In the data that follows, find the line with "[] => false"; transcribe it, every later line up to the one with "else Clean (a", and that line as well, exactly and with no others.

----- RECORD SET -----

(* ===== verification/GoNet.v ===== *)
(** * Go's [net.ParseIP], [IP.IsLoopback] and package [path]

    What torrc validation uses of the standard library: textual IP addresses, as
    [net/netip] parses them, and lexical paths. *)

From Stdlib Require Import Ascii NArith ZArith.
From S2P Require Import Prelude GoStrings.

(** ** Splitting *)
(** [strings.Split] on a one-byte separator. *)
Fixpoint split_on (sep : ascii) (s : string) : list string :=
  match s with
  | "" => [""]
  | String c s =>
      match split_on sep s with
      | [] => [""]
      | w :: ws => if Ascii.eqb c sep then "" :: w :: ws else String c w :: ws
      end
  end.

(** ** IPv4: four decimal fields of at most 255 without leading zeros *)
Definition digit_val (c : ascii) : option N :=
  if in_range 48 57 c then Some (ch c - 48)%N else None.
Fixpoint all_digits (acc : N) (s : string) : option N :=
  match s with
  | "" => Some acc
  | String c s => d ← digit_val c; all_digits (acc * 10 + d) s
  end.
Definition ipv4_field (s : string) : option N :=
  match s with
  | "" => None
  | String "0" (String _ _) => None
  | _ => n ← all_digits 0 s; if (n <=? 255)%N then Some n else None
  end.
Definition parse_ipv4 (s : string) : option (list N) :=
  match mapM ipv4_field (split_on "." s) with
  | Some [a; b; c; d] => Some [a; b; c; d]
  | _ => None
  end.

(** ** IPv6 *)
Definition hex_val (c : ascii) : option N :=
  if in_range 48 57 c then Some (ch c - 48)%N
  else if in_range 97 102 c then Some (ch c - 87)%N
  else if in_range 65 70 c then Some (ch c - 55)%N
  else None.
(** The longest run of hex digits: its value, its length, the rest. *)
Fixpoint hex_run (acc : N) (len : nat) (s : string) : N * nat * string :=
  match s with
  | String c s' =>
      match hex_val c with
      | Some d => hex_run (acc * 16 + d) (S len) s'
      | None => (acc, len, s)
      end
  | "" => (acc, len, "")
  end.

(** The loop of [parseIPv6]: [ip] are the bytes read, [ell] the position of "::". *)
Fixpoint ipv6_loop (fuel : nat) (ip : list N) (ell : option nat) (s : string)
  : option (list N * option nat * string) :=
  match fuel with
  | O => Some (ip, ell, s)
  | S fuel =>
      let '(acc, len, rest) := hex_run 0 0 s in
      if ((len =? 0) || (4 <? len))%nat then None
      else match rest with
      | String "." _ =>
          if (match ell with None => negb (length ip =? 12) | _ => false end) then None
          else if (16 <? length ip + 4)%nat then None
          else v4 ← parse_ipv4 s; Some (ip ++ v4, ell, "")
      | _ =>
          let ip := ip ++ [(acc / 256)%N; (acc mod 256)%N] in
          match rest with
          | "" => Some (ip, ell, "")
          | String ":" "" => None
          | String ":" (String ":" rest') =>
              match ell with
              | Some _ => None
              | None => match rest' with
                        | "" => Some (ip, Some (length ip), "")
                        | _ => ipv6_loop fuel ip (Some (length ip)) rest'
                        end
              end
          | String ":" rest' => ipv6_loop fuel ip ell rest'
          | _ => None
          end
      end
  end.
Definition ipv6_expand (r : list N * option nat * string) : option (list N) :=
  let '(ip, ell, rest) := r in
  if negb (rest =? "")%string then None
  else if (length ip <? 16)%nat then
    match ell with
    | None => None
    | Some e => Some (take e ip ++ replicate (16 - length ip) 0%N ++ drop e ip)
    end
  else match ell with None => Some ip | Some _ => None end.
(** Eight groups at most: [fuel = 8] is the bound [i < 16] of the loop. *)
Definition parse_ipv6 (s : string) : option (list N) :=
  match s with
  | String ":" (String ":" "") => Some (replicate 16 0%N)
  | String ":" (String ":" rest) => ipv6_loop 8 [] (Some 0) rest ≫= ipv6_expand
  | _ => ipv6_loop 8 [] None s ≫= ipv6_expand
  end.

(** [net.ParseIP]: 4 or 16 bytes; an address with a zone is rejected. *)
Fixpoint first_marker (s : string) : option ascii :=
  match s with
  | "" => None
  | String c s =>
      if Ascii.eqb c "." || Ascii.eqb c ":" || Ascii.eqb c "%" then Some c else first_marker s
  end.
Definition ParseIP (s : string) : option (list N) :=
  if str_existsb (Ascii.eqb "%") s then None
  else match first_marker s with
  | Some "."%char => parse_ipv4 s
  | Some ":"%char => parse_ipv6 s
  | _ => None
  end.
(** [To4] of a 16-byte address unwraps the v4-mapped prefix. *)
Definition To4 (ip : list N) : option (list N) :=
  if (length ip =? 4)%nat then Some ip
  else if bool_decide (take 12 ip = replicate 10 0%N ++ [255%N; 255%N]) then Some (drop 12 ip)
  else None.
Definition IsLoopback (ip : list N) : bool :=
  match To4 ip with
  | Some (b :: _) => (b =? 127)%N
  | Some [] => false
  | None => bool_decide (ip = replicate 15 0%N ++ [1%N])
  end.

(** ** Package path *)
Definition IsAbs (p : string) : bool := HasPrefix p "/".

(** [path.Clean]: the stack holds the kept elements, innermost first. *)
Definition clean_step (rooted : bool) (stack : list string) (e : string) : list string :=
  if bool_decide (e = "") || bool_decide (e = ".") then stack
  else if bool_decide (e = "..") then
    match stack with
    | top :: rest => if bool_decide (top = "..") then e :: stack else rest
    | [] => if rooted then [] else [e]
    end
  else e :: stack.
Definition Clean (p : string) : string :=
  let rooted := IsAbs p in
  let body := Join (rev (foldl (clean_step rooted) [] (split_on "/" p))) "/" in
  if rooted then "/" +:+ body else if bool_decide (body = "") then "." else body.
(** [path.Join] of two elements; empty elements are ignored. *)
Definition path_Join (a b : string) : string :=
  if bool_decide (a = "") then (if bool_decide (b = "") then "" else Clean b)
  else if bool_decide (b = "") then Clean a
  else Clean (a +:+ "/" +:+ b).

(** ** Checks *)
Example loopback_examples :
  map (λ s, from_option IsLoopback false (ParseIP s))
    ["127.0.0.1"; "127.255.0.9"; "::1"; "0:0::1"; "::ffff:127.0.0.1"; "10.0.0.1"; "localhost";
     "127.0.0.01"; "127.0.0"; "::1%lo"; ""; "1::2::3"; "0:0:0:0:0:0:0:1"; "::ffff:10.1.1.1"] =
  [true; true; true; true; true; false; false; false; false; false; false; false; true; false].
Proof. vm_compute. reflexivity. Qed.
Example clean_examples :
  map Clean ["/a/b/../c/."; "a//b/"; "/.."; "../x/.."; ""; "/var/lib/tor/hs//hs"] =
  ["/a/c"; "a/b"; "/"; ".."; "."; "/var/lib/tor/hs/hs"].
Proof. vm_compute. reflexivity. Qed.
Example path_join_example : path_Join "/var/lib/tor/hs/hs/" "authorized_clients" =
  "/var/lib/tor/hs/hs/authorized_clients".
Proof. vm_compute. reflexivity. Qed.

(** ** Lines of text *)
(** A line, written with its newline. *)
Definition line (s : string) : string := s +:+ nl.
Definition no_nl (s : string) : bool := str_forallb (λ c, negb (Ascii.eqb c "010")) s.

Lemma split_on_ne sep s : split_on sep s ≠ [].
Proof.
  destruct s as [|c s]; simpl; [done|]. destruct (split_on sep s); [done|]. by destruct (Ascii.eqb c sep).
Qed.
Lemma split_on_line s t :
  no_nl s = true → split_on "010" (line s +:+ t) = s :: split_on "010" t.
Proof.
  unfold line, no_nl. induction s as [|c s IH]; intros H.
  - change (("" +:+ nl) +:+ t) with (String "010" t). simpl.
    pose proof (split_on_ne "010" t). by destruct (split_on "010" t).
  - change ((String c s +:+ nl) +:+ t) with (String c ((s +:+ nl) +:+ t)).
    simpl in H. apply andb_true_iff in H as [Hc Hs]. cbn [split_on]. rewrite (IH Hs).
    apply negb_true_iff in Hc. by rewrite Hc.
Qed.
Lemma no_nl_app s t : no_nl (s +:+ t) = no_nl s && no_nl t.
Proof. apply str_forallb_app. Qed.

Lemma no_nl_uint d : no_nl (DecimalString.NilEmpty.string_of_uint d) = true.
Proof. induction d; simpl; done. Qed.
Lemma no_nl_Itoa z : no_nl (Itoa z) = true.
Proof.
  unfold Itoa, DecimalString.NilZero.string_of_int, DecimalString.NilZero.string_of_uint.
  destruct (Z.to_int z) as [d|d]; destruct d; try apply (no_nl_uint); done.
Qed.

-----

RESULT OF THE EXERCISE –
  | Some [] => false
  | None => bool_decide (ip = replicate 15 0%N ++ [1%N])
  end.

(** ** Package path *)
Definition IsAbs (p : string) : bool := HasPrefix p "/".

(** [path.Clean]: the stack holds the kept elements, innermost first. *)
Definition clean_step (rooted : bool) (stack : list string) (e : string) : list string :=
  if bool_decide (e = "") || bool_decide (e = ".") then stack
  else if bool_decide (e = "..") then
    match stack with
    | top :: rest => if bool_decide (top = "..") then e :: stack else rest
    | [] => if rooted then [] else [e]
    end
  else e :: stack.
Definition Clean (p : string) : string :=
  let rooted := IsAbs p in
  let body := Join (rev (foldl (clean_step rooted) [] (split_on "/" p))) "/" in
  if rooted then "/" +:+ body else if bool_decide (body = "") then "." else body.
(** [path.Join] of two elements; empty elements are ignored. *)
Definition path_Join (a b : string) : string :=
  if bool_decide (a = "") then (if bool_decide (b = "") then "" else Clean b)
  else if bool_decide (b = "") then Clean a
  else Clean (a +:+ "/" +:+ b).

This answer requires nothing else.